Are there services this plan doesn’t cover? Almost every plan is going to have excluded services. Know what these are before starting your plan.
Services and Limitations
First this page describes cost sharing and jargon like this:
Copayments are fixed dollar amounts (for example,$15) you pay for covered healthcare, usually when you receive the service.
Coinsurance is your share of the costs of a covered service, calculated as a percent of the allowed amount for the service. For example,if the plan’s allowed amount for an overnight hospital stay is $1,000, your coinsurance payment of 20% would be $200. This may change if you haven’t met your deductible.
The amount the plan pays for covered services is based on the allowed amount. If an out-of-network provider charges more than the allowed amount, you may have to pay the difference. For example, if an out-of-network hospital charges $1,500 for an overnight stay and the allowed amount is $1,000, you may have to pay the $500 difference. (This is called balance billing.)
A plan may encourage you to use in-network providers by charging you lower deductibles, copayments and coinsurance amounts.
It should also include a description of out-of-pocket maximum. Once you reach your maximum the plan covers 100% of covered in-network services.
Next the page describes common medical events, services you may need, your costs in and out-of-network, and limitations and exceptions.
This will give you an idea of how cost sharing would work in real life, why it’s important to get services in-network, and if approval is needed for that plan. Make sure to understand what is subject to deductibles, what isn’t, and if approval will be needed in emergencies.

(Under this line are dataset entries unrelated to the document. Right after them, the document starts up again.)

(** * LN Markets smoke-test script: a shallow embedding of [testscript.py]

    The script fetches a ticker price, converts 5 USD into satoshis and
    places three buy orders through the LN Markets REST client, logging
    every step.  The embedding keeps the script's shape:

    - Python values are an inductive type; Python floats are IEEE binary64
      numbers, taken as Rocq's primitive floats, so [50010 * 1.01] is the
      very number the interpreter computes;
    - an exception is the [Raise] case of [result], and [try ... except
      Exception] is [try_except];
    - the REST client, [json.loads] and the string case of [float] live
      outside the repository and are parameters: every theorem holds for
      any behaviour of them;
    - calls to the client, sleeps and log records are appended to a trace,
      so that "no update call is made" or "a delay follows the order" are
      statements about that trace. *)

From Stdlib Require Import ZArith List String Bool Lia Floats.
Import ListNotations.

Local Open Scope string_scope.
Local Open Scope list_scope.
Local Open Scope Z_scope.

Set Warnings "-inexact-float,-register-all".

(** ** Python values and exceptions *)

(** The values that flow through the script: what a JSON document decodes
    to.  A [dict] is kept as an association list in insertion order, keyed
    by strings as JSON objects are. *)
Inductive value : Type :=
| PyNone
| PyBool (b : bool)
| PyInt (z : Z)
| PyFloat (f : float)
| PyStr (s : string)
| PyList (items : list value)
| PyDict (fields : list (string * value)).

(** The subclasses of [Exception] the script can meet.  [OtherError] stands
    for whatever else the client or the decoder raises (a transport error,
    [JSONDecodeError], ...). *)
Inductive exn : Type :=
| ZeroDivisionError
| OverflowError
| ValueError
| TypeError
| AttributeError
| KeyError
| OtherError (name : string).

Inductive result (A : Type) : Type :=
| Ok (a : A)
| Raise (e : exn).
Arguments Ok {A} a.
Arguments Raise {A} e.

Definition rbind {A B} (r : result A) (k : A -> result B) : result B :=
  match r with
  | Ok a => k a
  | Raise e => Raise e
  end.

(** ** Builtins *)

Module Py.

(** [isinstance(v, (dict, list))] *)
Definition is_dict_or_list (v : value) : bool :=
  match v with
  | PyList _ | PyDict _ => true
  | _ => false
  end.

(** Truth value of a float: every float but [0.0] and [-0.0] is true
    (NaN included). *)
Definition float_truthy (f : float) : bool := negb (PrimFloat.eqb f 0%float).

(** Truth value testing, as [if v:] does it. *)
Definition truthy (v : value) : bool :=
  match v with
  | PyNone => false
  | PyBool b => b
  | PyInt z => negb (z =? 0)
  | PyFloat f => float_truthy f
  | PyStr s => match s with EmptyString => false | _ => true end
  | PyList items => match items with [] => false | _ => true end
  | PyDict fields => match fields with [] => false | _ => true end
  end.

Fixpoint lookup (key : string) (fields : list (string * value)) : option value :=
  match fields with
  | [] => None
  | (k, v) :: rest => if String.eqb k key then Some v else lookup key rest
  end.

(** [d.get(key, default)]; only a dict has the method. *)
Definition get (d : value) (key : string) (default : value) : result value :=
  match d with
  | PyDict fields =>
      Ok (match lookup key fields with Some v => v | None => default end)
  | _ => Raise AttributeError
  end.

(** [d[key]] for a string key. *)
Definition getitem (d : value) (key : string) : result value :=
  match d with
  | PyDict fields =>
      match lookup key fields with Some v => Ok v | None => Raise KeyError end
  | _ => Raise TypeError
  end.

(** [d[key] = v] *)
Fixpoint setitem (key : string) (v : value) (fields : list (string * value))
  : list (string * value) :=
  match fields with
  | [] => [(key, v)]
  | (k, old) :: rest =>
      if String.eqb k key then (k, v) :: rest else (k, old) :: setitem key v rest
  end.

(** *** Numbers *)

(** The numeric tower of the script: [bool] counts as [int]. *)
Inductive number : Type :=
| NInt (z : Z)
| NFloat (f : float).

Definition as_number (v : value) : option number :=
  match v with
  | PyBool b => Some (NInt (if b then 1 else 0))
  | PyInt z => Some (NInt z)
  | PyFloat f => Some (NFloat f)
  | _ => None
  end.

(** A binary64 number or [OverflowError], from the correctly rounded
    value. *)
Definition finite_or_overflow (x : spec_float) : result float :=
  match x with
  | S754_infinity _ => Raise OverflowError
  | _ => Ok (SF2Prim x)
  end.

(** [float(z)] for an int: round to nearest, ties to even;
    [OverflowError] beyond the range of a double. *)
Definition float_of_int (z : Z) : result float :=
  finite_or_overflow (binary_normalize prec emax z 0 false).

Definition float_of_number (n : number) : result float :=
  match n with
  | NInt z => float_of_int z
  | NFloat f => Ok f
  end.

(** [x / y] on two ints with [y <> 0]: the quotient of the two integers,
    rounded once.  The dividend is scaled so that the integer quotient has
    more than 55 bits; its last bit then records whether the division was
    inexact. *)
Definition int_true_divide (x y : Z) : result float :=
  if y =? 0 then Raise ZeroDivisionError
  else if x =? 0 then Ok (if y <? 0 then (-0)%float else 0%float)
  else
    let a := Z.abs x in
    let d := Z.abs y in
    let k := Z.max 0 (Z.log2 d + 56 - Z.log2 a) in
    let q := (a * 2 ^ k) / d in
    let sticky := if (a * 2 ^ k) mod d =? 0 then 0 else 1 in
    let m := 2 * q + sticky in
    let neg := xorb (x <? 0) (y <? 0) in
    finite_or_overflow
      (binary_normalize prec emax (if neg then - m else m) (- k - 1) false).

(** [a / b] (true division): always a float. *)
Definition truediv (a b : value) : result float :=
  match as_number a, as_number b with
  | Some (NInt x), Some (NInt y) => int_true_divide x y
  | Some x, Some y =>
      rbind (float_of_number x) (fun fa =>
      rbind (float_of_number y) (fun fb =>
      if PrimFloat.eqb fb 0%float then Raise ZeroDivisionError
      else Ok (fa / fb)%float))
  | _, _ => Raise TypeError
  end.

(** [a * f] where the right operand is a float: a float for a number on
    the left, [TypeError] for anything else (a sequence cannot be
    repeated a float number of times). *)
Definition mul_float (a : value) (f : float) : result float :=
  match as_number a with
  | Some n => rbind (float_of_number n) (fun fa => Ok (fa * f)%float)
  | None => Raise TypeError
  end.

(** Round half to even of [m * 2^e], [m] being a natural number. *)
Definition round_half_even (m e : Z) : Z :=
  if 0 <=? e then m * 2 ^ e
  else
    let d := 2 ^ (- e) in
    let q := m / d in
    let r := m mod d in
    match (2 * r) ?= d with
    | Lt => q
    | Gt => q + 1
    | Eq => if Z.even q then q else q + 1
    end.

(** [round(f)] for a float, without [ndigits]: an int, ties going to the
    even neighbour; [OverflowError] for an infinity and [ValueError] for
    NaN. *)
Definition round (f : float) : result Z :=
  match Prim2SF f with
  | S754_zero _ => Ok 0
  | S754_infinity _ => Raise OverflowError
  | S754_nan => Raise ValueError
  | S754_finite s m e =>
      let n := round_half_even (Zpos m) e in
      Ok (if s then - n else n)
  end.

(** [int(n)] applied to an int is the identity. *)
Definition int (n : Z) : Z := n.

(** [v < 0], [v == 0] and "is a number", used to speak about prices. *)
Definition negative (v : value) : bool :=
  match as_number v with
  | Some (NInt z) => z <? 0
  | Some (NFloat f) => PrimFloat.ltb f 0%float
  | None => false
  end.

Definition is_zero (v : value) : bool :=
  match as_number v with
  | Some (NInt z) => z =? 0
  | Some (NFloat f) => PrimFloat.eqb f 0%float
  | None => false
  end.

Definition is_number (v : value) : bool :=
  match as_number v with Some _ => true | None => false end.

End Py.

(** What the interpreter provides and the repository does not define:
    [json.loads] and the parsing of a string by [float]. *)
Class Builtins : Type := {
  json_loads : value -> result value;
  float_of_str : string -> result float
}.

(** [float(v)] *)
Definition py_float `{Builtins} (v : value) : result float :=
  match v with
  | PyFloat f => Ok f
  | PyInt z => Py.float_of_int z
  | PyBool b => Ok (if b then 1%float else 0%float)
  | PyStr s => float_of_str s
  | PyNone | PyList _ | PyDict _ => Raise TypeError
  end.

(** ** Signs of floats *)

(** A float that is NaN or zero, or else has the sign [s]. *)
Definition sign_or_zero (s : bool) (x : spec_float) : Prop :=
  match x with
  | S754_nan | S754_zero _ => True
  | S754_infinity s' | S754_finite s' _ _ => s' = s
  end.

(** A float that is not zero and has the sign [s]. *)
Definition strict_sign (s : bool) (x : spec_float) : Prop :=
  match x with
  | S754_nan | S754_zero _ => False
  | S754_infinity s' | S754_finite s' _ _ => s' = s
  end.

(** ** The world of a run: the venue behind the client, and the trace *)

Inductive level : Type := DEBUG | INFO | ERROR.

(** An argument of a log record: a value, or the exception being reported. *)
Inductive logarg : Type :=
| AVal (v : value)
| AExn (e : exn).

(** What a run does that can be observed from outside. *)
Inductive event : Type :=
| EvLog (lvl : level) (fmt : string) (args : list logarg)
| EvSleep (seconds : float)
| EvGetTicker
| EvNewTrade (params : value)
| EvUpdateTrade (params : value).

(** The REST client [rest.LNMarketsRest]: each operation answers with a
    response or raises, and may change the state [St] of the venue. *)
Class LNMarketsRest (St : Type) : Type := {
  futures_get_ticker : St -> result value * St;
  futures_new_trade : value -> St -> result value * St;
  futures_update_trade : value -> St -> result value * St
}.

Record world (St : Type) : Type := World {
  venue : St;
  trace : list event
}.
Arguments World {St} venue trace.
Arguments venue {St} w.
Arguments trace {St} w.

Excluded Services & Other Covered Services
Your plan will list services that your plan doesn’t cover and some services that weren’t discussed in the above section. Examples can be found below, however some plans will cover any of the commonly excluded services found below:
Services your plan does NOT cover:
- Bariatric surgery
- Infertility treatment
- Private-duty nursing
- Cosmetic surgery
- Long-term care
- Routine eye care (Adult)
- Dental care
- Non-emergency care when traveling outside the U. S.
- Weight loss programs
Other Covered Services:
- Abortion services of which Federal funds are prohibited
- Hearing aids (Coverage for cochlear implants only)
- Routine foot care (For diabetes treatment)
- Chiropractic care
NOTE: If you need a service like dental or non-emergency outside of the US it’s important to find a plan that includes this as covered service.

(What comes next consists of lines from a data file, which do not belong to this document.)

(* ===== verification/Prelude.v ===== *)
(** * A verification of the multi-storage client

    The multi-storage client ([src/multi-storage-client/src/multistorageclient],
    the root of every Python path below) gives one interface to local files and
    object stores.  A client delegates to a storage provider, optionally through
    a metadata provider that maps logical to physical paths, a local file cache
    and a retry policy; [sync] copies the difference between two clients with a
    producer, a pool of workers and two monitors.  This library models the parts
    that carry logic of their own and proves them correct.

    ** Files

    - [Prelude]: exceptions and results ([exc], [res]), the state and error
      monad [M] with [try]/[finally]/loops, Python's [str] operations, sorting,
      the shared tactics and the generic lemmas.
    - [PyDict], [PyPath], [Json]: ordered dictionaries, [posixpath] and the
      [json] module, with the laws the components need.
    - [Types] ([types.py]): [ObjectMetadata] and the other dataclasses.
    - [Utils] ([utils.py]): glob and pattern matching, attribute filters,
      directories of a listing, merging, environment expansion, worker counts.
    - [Retry] ([retry.py]): the retry loop, [retry] and [batch_retry].
    - [Listing] ([providers/base.py]): the recursive listing with its prefix
      expander and heap; proofs in [ListingProofs].
    - [Provider] ([providers/base.py], [BaseStorageProvider]): the operations
      shared by the storage providers, over the interface [StorageBackend] of
      the abstract methods.  [ProviderProofs] has the proofs on paths, symlinks
      and listings, [TransferProofs] those on batch transfers; [MemStore] is a
      store in memory, an instance of [StorageBackend] for the examples.
    - [PosixFs], [PosixFile] ([providers/posix_file.py]): a file system with
      directories, symbolic links and extended attributes, and the POSIX
      provider over it, an instance of [StorageBackend]; proofs in
      [PosixProofs] and [PosixListing].
    - [Replica] ([replica_manager.py]): reads from replicas and the background
      uploads on a pool of workers, with its proofs.
    - [Eviction] ([caching/]): size strings, eviction policies, eviction plan.
    - [Cache] ([cache.py], [CacheManager]): every operation of the cache over a
      file system that maps paths to files with extended attributes.
      [RangeCache] and [CacheMaintenance] hold its proofs.
    - [Manifest] ([providers/manifest_metadata.py], [manifest_formats.py],
      [manifest_object_metadata.py]): the manifest metadata provider over the
      interface [ManifestStorage] of its storage provider.  [ManifestProofs],
      [ManifestFiles] and [ManifestQueries] hold its proofs.
    - [Client] ([client/single.py], [SingleStorageClient]): every operation on
      objects, over the interfaces [StorageProvider] and [MetadataProvider] of
      [types.py], which the components above implement ([base_provider],
      [posix_provider], [manifest_provider]), with the cache, the replicas and
      the retries; proofs in [ClientProofs].  [ClientLifecycle]: construction,
      pickling, the committer thread and the start of a sync.
    - [Composite] ([client/composite.py]): the routing of reads to the clients
      of several profiles.  [Facade] ([client/client.py], [client/types.py]): the
      interface of clients as a record of operations, its implementations by the
      single and the composite client, and the facade that forwards to one.
    - [Files], [PosixHandle] ([file.py]): open files of an object store, over an
      interface for the client that [ClientFiles] implements with [Client], and
      open files of a POSIX store; proofs in [FileProofs].
    - [Cloud] (the parts that the object store providers share, and the contract
      of a delimited listing; [CloudProofs] derives the recursive one from it),
      [S3] with [S3Proofs], [Azure], [Gcs], [Oci], [Ais], [Huggingface],
      [S3Variants] ([providers/s8k.py], [gcs_s3.py], [ais_s3.py]): the providers
      over interfaces for the SDKs and the native client.  [MemCloud] is an
      instance of these interfaces in memory.  [FileCredentials]
      ([providers/file_credentials.py]), [ProviderRegistry]
      ([providers/__init__.py]), [CloudFront]
      ([signers/cloudfront.py]): credentials, lazy imports, signed URLs.
    - [Url], [PathMapping], [Config], [Rclone], [ConfigLoader]
      ([config.py], [schema.py], [rclone.py]): URLs and path mappings, finding and
      merging configuration files, and the loader; proofs in [ConfigProofs].
    - [Shortcuts] ([shortcuts.py]) and [Pathlib] ([pathlib.py]): the functions on
      URLs with their caches of clients, and the path class.
    - [Producer] ([sync/types.py], [sync/producer.py]): the merge of two
      listings into batches of operations; proofs in [ProducerProofs].
    - [Worker] ([sync/worker.py], [sync/metadata_proxy.py]): the processing of
      batches over the interface [SyncClients]; proofs in [WorkerProofs].
    - [Sync] ([sync/worker.py]'s loops, [sync/monitors.py],
      [sync/manager.py]): the workers around the shared queue as a step
      relation, the monitors, the dry run; proofs in [SyncProofs].  [SyncRun] and
      [SyncManager] compose them: [sync_objects] from its arguments to its
      result.  [RayShared] ([contrib/ray/utils.py]): the queue and the event of a
      distributed sync.  [ProgressBar] ([sync/progress_bar.py]).
    - [Generator] ([generators/manifest_metadata.py]): generating a manifest.
    - [Telemetry] ([telemetry/__init__.py], [telemetry/attributes]),
      [MetricReader] ([telemetry/metrics/readers]), [ProviderMetrics]
      (the metrics of [providers/base.py]), [Certificates]
      ([instrumentation/auth.py] and the exporters), [SystemLimits] (processors
      and descriptors in [utils.py]).
    - [Cli], [CliMain] ([commands/cli]), [Benchmark]
      ([commands/msc_benchmark.py]), [Explorer] ([explorer/api]), [Mcp]
      ([mcp/tools.py], [mcp/utils.py]): the programs around the library.
    - [Adapters] ([contrib/zarr.py], [async_fs.py], [hydra.py]), [Codecs]
      ([contrib/pickle.py], [numpy.py], [torch/core.py], [torch/filesystem.py]):
      adapters to other libraries.

    ** Correspondence

    Definitions keep the names of the functions and methods they translate,
    without leading underscores.  A method that changes state is a function in
    the monad [M], which keeps the state changes made before an exception.  A
    Python [str] is a string of 8-bit characters, an [int] is [Z], a float is a
    binary64 value of [SpecFloat] where it decides a branch, a [dict] is an
    association list in insertion order, a timestamp is a number of
    microseconds.  Logging and messages of exceptions are left out, except where
    a program shows them.  Code outside the repository is a parameter: the glob
    library, the parser of filter expressions, date parsing, pyarrow, the SDKs of
    the cloud vendors, OpenTelemetry, FastAPI, zarr, torch and the like.  The
    clients of a sync, the storage provider below a manifest, the providers below
    a client and the operations below a provider are interfaces: type
    classes of operations, with their laws in a class of their own.  What is
    assumed of either is stated as laws or as hypotheses, and concrete instances
    ([memory_storage] of [ManifestFiles], [mem_backend] of [MemStore],
    [posix_backend] of [PosixFile], those of [MemCloud] and [WorkerProofs], and
    the small worlds at the end of the other files) show that the laws can
    hold.  A thread pool is a function that permutes its
    tasks into the order in which they complete, and the theorems hold for
    every such function; what a thread of the prefix expander has finished when
    it is asked is an arbitrary predicate.  Programs whose threads share state
    (the workers of a sync, the uploads to replicas, the consumer and the threads
    of the prefix expander, the daemons of the metric reader) are step relations
    or run by an arbitrary schedule; a file that another process writes
    ([FileCredentials]) may change between any two system calls.

    ** What the theorems show

    - Client: a read through a cache that checks versions, whole or of a range,
      returns exactly the object's bytes; a batch download with retries is
      complete up to the failures that it raises; what is written under a
      manifest is found after a commit.  A client with replicas and without a
      committing thread that is pickled arrives as it was: its configuration is
      rebuilt by the loader from the dictionary that is sent.
    - Composite client and facade: batch downloads put the bytes of the profile
      and path that hold each file into its local file; the facade keeps its delegate, and a composite client changes
      no object whatever is called.
    - Open files: a file opened for reading in binary mode answers like a file
      in memory, on every route; what is written is uploaded when the file is closed; a POSIX
      file is written atomically.
    - Storage providers: base paths are undone by stripping them; reads follow
      symlinks within the depth limit and end on cycles; a recursive listing is
      complete and sorted however its threads run, and never has more requests
      in flight than allowed, and one while its consumer waits; batch transfers report every item that was not
      transferred.
    - Cloud providers: recursive listings are complete and sorted for every
      division into pages; uploads are exact on every route and downloads without
      the native client atomic; batch deletes are complete; credentials follow
      their file where its modification time tells its contents apart; a signed
      URL verifies under the key and covers only the origin.
    - Configuration: merging keeps every definition or reports a conflict; a
      configuration that is built is well formed; the longest path mapping wins;
      a URL resolves to the profile of its bucket; one client per profile and
      process.
    - POSIX provider: writes are atomic; what is put is read back; listings are
      complete and sorted.
    - Replicas: a read returns the object and queues its upload to the replicas
      that it found to lack it, with one upload per path at any time, however
      reads and workers interleave.
    - Cache: a range read through the chunk cache returns exactly the requested
      bytes, whatever valid, stale or damaged entries it finds; what [set]
      stores [read] returns; deletions stay below the profile's directory;
      eviction removes files in the order of the policy and no more than needed.
    - Retry: a retried call ends within the configured attempts; a retried
      batch transfers every item, reports it under its own index, or raises the
      error of the last call for the items still pending.
    - Manifest: a commit followed by a reload gives the same files; pending
      changes are applied as the pending view showed them; symlinks resolve
      along their chain within the depth limit and cycles are told apart from
      long chains; both listings are complete,
      sorted and restricted to what was asked for.
    - Sync: the producer emits exactly the difference of two sorted listings in
      well-formed batches and always ends with its sentinels; the workers
      neither deadlock nor run forever and take each batch once; together, a
      sync without errors carries out exactly the difference, and a second
      sync finds nothing to do; without deletions a file is never lost without
      an error; results and errors are reported and counted;
      a dry run lists what a sync would do.  [sync_objects] as a whole can
      always end with at least one process and thread, and is exact when it
      returns and no batch of the run raised in its worker.
    - Generator: a generated manifest tracks every object, for all ascending
      partitions and all interleavings.
    - Telemetry: metrics are exported at most once and in order; measurements are
      recorded, queued or counted as dropped; cached certificates belong together.
    - Programs and adapters: the explorer serves every request with a client of
      the configuration in force; what an adapter saves
      it loads; a benchmark leaves no object behind; the tools and commands
      answer every error.
    - Utilities: pattern matching against its denotation, the directories of a
      listing, precedence of merging, resolved environment references.
    - Some theorems record behaviour that differs from what the code or its
      documentation intends.  They stand beside the theorems of their component
      and say so in their comments: for example [manifest_symlink_lost] and
      [replica_read_ignores_range] in [ClientProofs],
      [failed_commit_not_retried] in [ManifestFiles], [dead_workers_unnoticed]
      in [SyncProofs], [recursive_delete_keeps_hidden] in [SyncRun],
      [partial_replica_corrupts] and [refused_upload_stays_marked] in [Replica],
      [expander_exceeds_capacity] in [ListingProofs], [eighth_link_refused] in
      [ManifestQueries], [native_download_in_place] in [S3Proofs],
      [zarr_missing_key] in [Adapters], [failed_download_reads_empty] in
      [FileProofs], [rename_to_itself_deletes] in [Pathlib],
      [double_slash_not_listed] in [S3Proofs], [ais_listing_keys_wrong] in
      [Ais], [refused_config_replaces] in [Explorer], and
      [manifest_benchmark_leaves_objects] in [Benchmark].

    ** Bounds

    [run_loop] of [Producer] takes as fuel one more than the length of both
    listings, which every iteration shortens; that it never runs out is part
    of the theorems.  [retry_loop] counts down the attempts of the
    configuration, [realpath_loop] the depth limit of the source and
    [safe_makedirs] its five attempts, as the code does.  [loads],
    [expandvars] and [fn_parse] take the length of their input as fuel, of
    which every call consumes a character.  [heap_loop] of [Listing] takes the
    number of prefixes and objects below the path, each of which is taken from
    the heap once; that this is enough is part of the theorems on listings.
    [explore_directory] takes a recursion limit, as the interpreter has one,
    and [walk] of [PosixFs] the 40 links that the operating system follows.
    [copy_chunks] takes the length of the source, of which every chunk but the
    last takes a part.  The step relation of [Sync] has a measure
    that every step decreases.  The listings of [Oci] need at most two requests
    for each object and one more, which is part of the theorem on them; the rewrite loop of
    [Gcs] counts the rounds that the service asks for, and [Certificates] counts
    down [MAX_RETRIES] as the code does.  [replace_all] of [ProgressBar] takes
    the length of the text.

    ** Not modelled

    The declarations of argparse, the prompts and the start-up code of the
    servers, [rust_utils.py] (a thread with an event loop for the native client),
    [contrib/xarray.py] (one call), the sessions and retries of the exporters and
    the abstract classes of [types.py], which have no code.  The schema of the
    configuration is data for a validator, which is a parameter.  Of the cloud
    providers, the construction of SDK clients is kept to the choice of options,
    text buffers are bytes, and the directory check of [ais_s3.py], which depends
    on the text of an error, is left out.  Descriptors ([fileno], [isatty]) and
    line iteration of local files belong to the operating system.  Locks order
    operations, which are modelled as atomic.  Threads of a sync are modelled by
    the step relation; processes and Ray tasks are such threads, and differ in
    where a raising worker ends. *)
From Stdlib Require Export Init.Byte Ascii ZArith Lia.
From stdpp Require Export base gmap strings list sorting pretty.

Your Rights to Continue Coverage, Rights to Appeal, Minimum Essential Coverage, Minimum Value, and More
The next section of your summary includes information on your benefits, rights, and protections under the ACA and includes confirmation that it meets minimum value and coverage rules.
Examples of How Your Plan Might Cover Costs
The second to last section includes examples of how coverage of costs might work. This will give an example that includes cost sharing for your plan, what you pay, what your insurer pays, and what is generally owed.
Questions and Answers on How Your Plan Might Cover Costs
The last section will discuss questions and answers on how your plan might cover costs.
Know the Law – Summary of Benefits and Explanation of Coverage
Standardized summaries of benefits are set forth by TITLE I—QUALITY, AFFORDABLE HEALTH CARE FOR ALL AMERICANS. Subtitle A—Immediate Improvements in Health Care Coverage for All Americans. Below is a summary of that section.
Sec. 2715. Development and utilization of uniform explanation of coverage documents and standardized definitions. Requires the Secretary to develop standards for use by health insurers in compiling and providing an accurate summary of benefits and explanation of coverage. The standards must be in a uniform format, using language that is easily understood by the average enrollee, and must include uniform definitions of standard insurance and medical terms. The explanation must also describe any cost-sharing, exceptions, reductions, and limitations on coverage, and examples to illustrate common benefits scenarios.